18 Oca 2014

Kore de Kore işte, inat değil mi?

  - Zırrrrn !
 Bir sabah kapı çaldı, kalktın yorgun yorgun açtın kapıyı. Karşında kargo görevlisi acele bakışlarla süzüyor seni, imzalasa da teslimatı bırakıp gitsem diye. Yarı açık yarı kapalı gözlerinle rastgele imzanı attın. ' Nerden çıktı ki, kim ne yolladı acaba? ' diye düşünürken içinde bikaç belge olduğu belli olan kağıtlar ordusunu çıkardın. Çekler, kredi kartları, bi-iki bilet, pasaport, harita, en leziz restoranlar, görülmesi gereken yerler listeleri, Aman Allah'ım Seul !!! Uykun bi anda kaçtı tabi, gördün Seul'u uyandın hemen. Yanında da bi not bırakılmış:

      Sayın Korecan,
  Bu ay geleneksel kuramız çekildi ve senin de şansın döndü, Seul' e gitmek için kendini öldürüp bitiren korecanların önüne geçmek, onları tekrar hayata döndürebilmek için kurduğumuz dernek şu ana kadar birçok gencin umutlarını tekrar yeşertmekte. Bu kargoda bir aylık Seul tatili için gerekli tüm belgeler bulunmakta, ihtiyacından fazla para, kalacak yer de ayarlanmış durum da. Bununla da bitmedi, OTG ( oppalarla tanışma gecesi)' de organize edildi. Bu tatille kendine gel ve harap etme gençliğini,unutmayın ki biz sizin umutlarınızla varız.
                                                                                                          KKD işbirliğiyle.
                                                                                                      * Korecanları Kurtarma Derneği


 Ahh böyle bişey olsa keşke, rüya gibi olurdu kesinlikle, bir anda kapıda hayallerinle bütünleşmiş bi teslimat. Neyse bence de kendimi çok harap etmemeliyim. Ne diyodum ? Kore de Kore işte !

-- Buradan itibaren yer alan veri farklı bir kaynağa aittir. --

(** ** C7 *)




(** ** C8 *)

(** C8: DELETE /api/products/[id] never deletes a product that some order
    line references: the database (the product and all orders) is left as
    it was and the answer is not 200; for an administrator and an existing
    product the answer is the 400 "Cannot delete product with existing
    orders..." message.  A product that no order line references is deleted
    for an administrator, with answer 200, and nothing else changes. *)
Theorem product_DELETE_integrity db env id :
  (referenced db id →
   (product_DELETE db env id).1 = db ∧
   res_status (product_DELETE db env id).2 ≠ 200 ∧
   (∀ p, admin env → products db !! id = Some p →
      product_DELETE db env id
      = (db, json (BMessage "Cannot delete product with existing orders. Consider marking it as discontinued instead.") 400))) ∧
  (¬ referenced db id →
   ∀ p, admin env → products db !! id = Some p →
     ∃ db',
       product_DELETE db env id
         = (db', json (BMessage "Product deleted successfully") 200) ∧
       products db' = delete id (products db) ∧
       orders db' = orders db ∧ customers db' = customers db).
Proof.
  split.
  - intros Href. destruct (product_DELETE_rejects db env id Href) as [? ?].
    repeat (split; [done|]). intros p Hadmin Hp.
    by eapply product_DELETE_referenced.
  - intros Href p Hadmin Hp.
    rewrite (product_DELETE_unreferenced db env id p) by done.
    eexists. by repeat split.
Qed.

Lemma product_DELETE_integrity_witness :
  (referenced sample_db4 "X" ∧
   product_DELETE sample_db4 sample_env "X"
   = (sample_db4, json (BMessage "Cannot delete product with existing orders. Consider marking it as discontinued instead.") 400)) ∧
  (¬ referenced sample_db4 "Z" ∧
   ∃ db', product_DELETE sample_db4 sample_env "Z"
          = (db', json (BMessage "Product deleted successfully") 200) ∧
          products db' !! "Z" = None ∧ orders db' = orders sample_db4).
Proof.
  assert (admin sample_env) as Hadmin by reflexivity.
  assert (referenced sample_db4 "X") as HX.
  { exists "o1", (new_order sample_env body_two_lines), (mkOrderItem "X" 2 10 20).
    split; [by vm_compute|]. split; [left | done]. }
  assert (¬ referenced sample_db4 "Z") as HZ.
  { intros Href%orderItems_referenced. by vm_compute in Href. }
  destruct (product_DELETE_integrity sample_db4 sample_env "X") as [Hrej _].
  destruct (product_DELETE_integrity sample_db4 sample_env "Z") as [_ Hdel].
  split.
  - split; [exact HX|]. destruct (Hrej HX) as (_ & _ & Hmsg).
    apply (Hmsg (sample_product "Widget" 10 3) Hadmin). by vm_compute.
  - split; [exact HZ|].
    destruct (Hdel HZ (sample_product "Gizmo" 30 7) Hadmin)
      as (db' & Hdelete & Hps & Hos & _); [by vm_compute|].
    exists db'. split; [exact Hdelete|]. rewrite Hps. split; [|exact Hos].
    apply lookup_delete_eq.
Defined.

(** ** C9 *)

(** C9: an order-creation request that has passed the session, role,
    schema and customer checks and carries the same productId on two of its
    lines is rejected with "One or more products not found" (404); no order
    is created and no stock changes; the lookup returns fewer rows than the
    request has lines, whatever the stock of the products. *)
Theorem POST_duplicate_product db env b (i j : nat) (item1 item2 : ItemBody) :
  accepted db env b →
  cb_items b !! i = Some item1 → cb_items b !! j = Some item2 → i ≠ j →
  ib_productId item1 = ib_productId item2 →
  (length (product_findMany db (productIds b)) < length (productIds b))%nat ∧
  POST db env b = (db, json (BError "One or more products not found") 404).
Proof.
  intros Hacc Hi Hj Hne Hsame.
  assert (¬ NoDup (productIds b)) as Hdup.
  { intros Hnd. apply Hne. eapply NoDup_lookup; [exact Hnd| |].
    - unfold productIds. rewrite list_lookup_fmap, Hi. done.
    - unfold productIds. rewrite list_lookup_fmap, Hj. simpl. by f_equal. }
  assert (length (product_findMany db (productIds b)) ≠ length (productIds b))
    as Hlen.
  { intros Hlen. by apply product_findMany_length in Hlen as [? _]. }
  split.
  - assert (length (product_findMany db (productIds b))
            ≤ length (productIds b))%nat; [|lia].
    rewrite <- (length_fmap fst). apply submseteq_length, NoDup_submseteq.
    + apply product_findMany_NoDup.
    + intros id Hin. by apply product_findMany_keys in Hin as [? _].
  - apply POST_early_return. rewrite (POST_checks_accepted _ _ _ Hacc).
    by rewrite (proj2 (Nat.eqb_neq _ _)).
Qed.
(** C3 as stated fails: derivatives without [std_preproc] are accepted. *)
Lemma partial_derivatives_accepted :
  Samples.derivatives_partial !! "std_preproc" = None ∧
  ∃ g, (call Samples.world (Samples.args "force")
          (Some Samples.derivatives_partial)).1 = Ok (Some g).
Proof.
  split; [vm_compute; reflexivity|].
  eexists. rewrite reuse_result. reflexivity.
Qed.



(** C6, as the code has it: in modes ['skip'] and ['force'] the probe is
    never called; in mode ['auto'] it is called, once and on the input
    images, when no derivatives are supplied, and not at all when they
    are, because the function returns before it reaches the probe. *)
Theorem probe_invocation (w : World) (a : Args)
    (d : option (gmap string pyval)) (m : gmap string pyval) :
  probes (call w (with_mode (PyStr "skip") a) d).2 = [] ∧
  probes (call w (with_mode (PyStr "force") a) d).2 = [] ∧
  probes (call w (with_mode (PyStr "auto") a) None).2 = [a.(t2w)] ∧
  probes (call w (with_mode (PyStr "auto") a) (Some m)).2 = [].
Proof.
  unfold call, init_anat_preproc_wf. rewrite !assemble_probes.
  by destruct d.
Qed.

(** C6 as stated fails: mode ['auto'] with derivatives to reuse. *)
Lemma auto_without_probe :
  (Samples.args "auto").(skull_strip_mode) = PyStr "auto" ∧
  probes (call Samples.world (Samples.args "auto")
            (Some Samples.derivatives_full)).2 = [] ∧
  trace (call Samples.world (Samples.args "auto")
           (Some Samples.derivatives_full)).2 =
    [Log 25 "Anatomical workflow will reuse prior derivatives found in the output folder (%s)." "."].
Proof. repeat split; vm_compute; reflexivity. Qed.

 - Bütün gün k-pop dinlerim, kendi kendime mırıldanırım.
 - Samimi arkadaşlarımlayken onları  'Annyong!' diye selamlarım.
 - Dizi etkisinde kalıp kendime idol edinirim, onun gibi giyinirim.
 - Ağzımdan bi anda farketmeden telaşla 'Ottoke!' kelimlerini çıkarırım.
 - Yatmadan önce oppalarla tanışma hayalleri kurarım.
 - Seul'e gittiğimde önce nereleri ziyaret edeceğimi düşünür, kendi içimde tartışırım.
 - Annemi ' OMMA ' diye çağırırım.
 - Bi dizi bittiği anda diğerine başlarım, dizi izlemek istemezsem film izlerim.
 - Arkadaşlarıma korece bikaç kelime öğretirim. (konuşuyolar da :D)
                                                                                               *Bende baya Kore psikopatı olmuşum :D
   Buna rağmen;
 - Kendi müzik zevkimden de vazgeçmem, açarım metalimi dinlerim deli gibi.
 - Dış dünyayla irtibatımı kesmem, haberleri mutlaka izlerim ne var ne yok, Müge Anlı bi başka tabi !
 - Kızları alırım, alışverişimizi yapar, gezer, tozarız bütün gün dizi izlemiyorum.
 - Sadece oppaların hayalini kurmam, romantik şarkılar dinleyip olmayan aşkımın ızdırabını çekmesini de bilirim.
 - Derslerim gereği sanatla da ilgiliyimdir, tek meyillendiğim konu Kore değil.
 
     Ama bi insanı ilgi duyduğu konu sayesinde eleştirmek kimin fikriyse ortaya çıksın ! Biz Kore'yi seviyoruz bu özelliğimiz de bi başka ayrıcalık katıyor bize. Hayalleri olan insanlar iyi insanlardır fakat peşinden koşanlar ve ellerinden geldiğince o hayali yaşamaya çalışan, çabalayan insanlarda ayrı bi güzellik ayrı bi tatlılık vardır hayalı ne olursa olsun. İsterse Hindistan yollarında bisiklet sürmek olsun isterse Ege Denizi'nde sörf yapmak olsun. Bizim de hayalimiz bu. Saygı görmek ve istemek en doğal hakkımız.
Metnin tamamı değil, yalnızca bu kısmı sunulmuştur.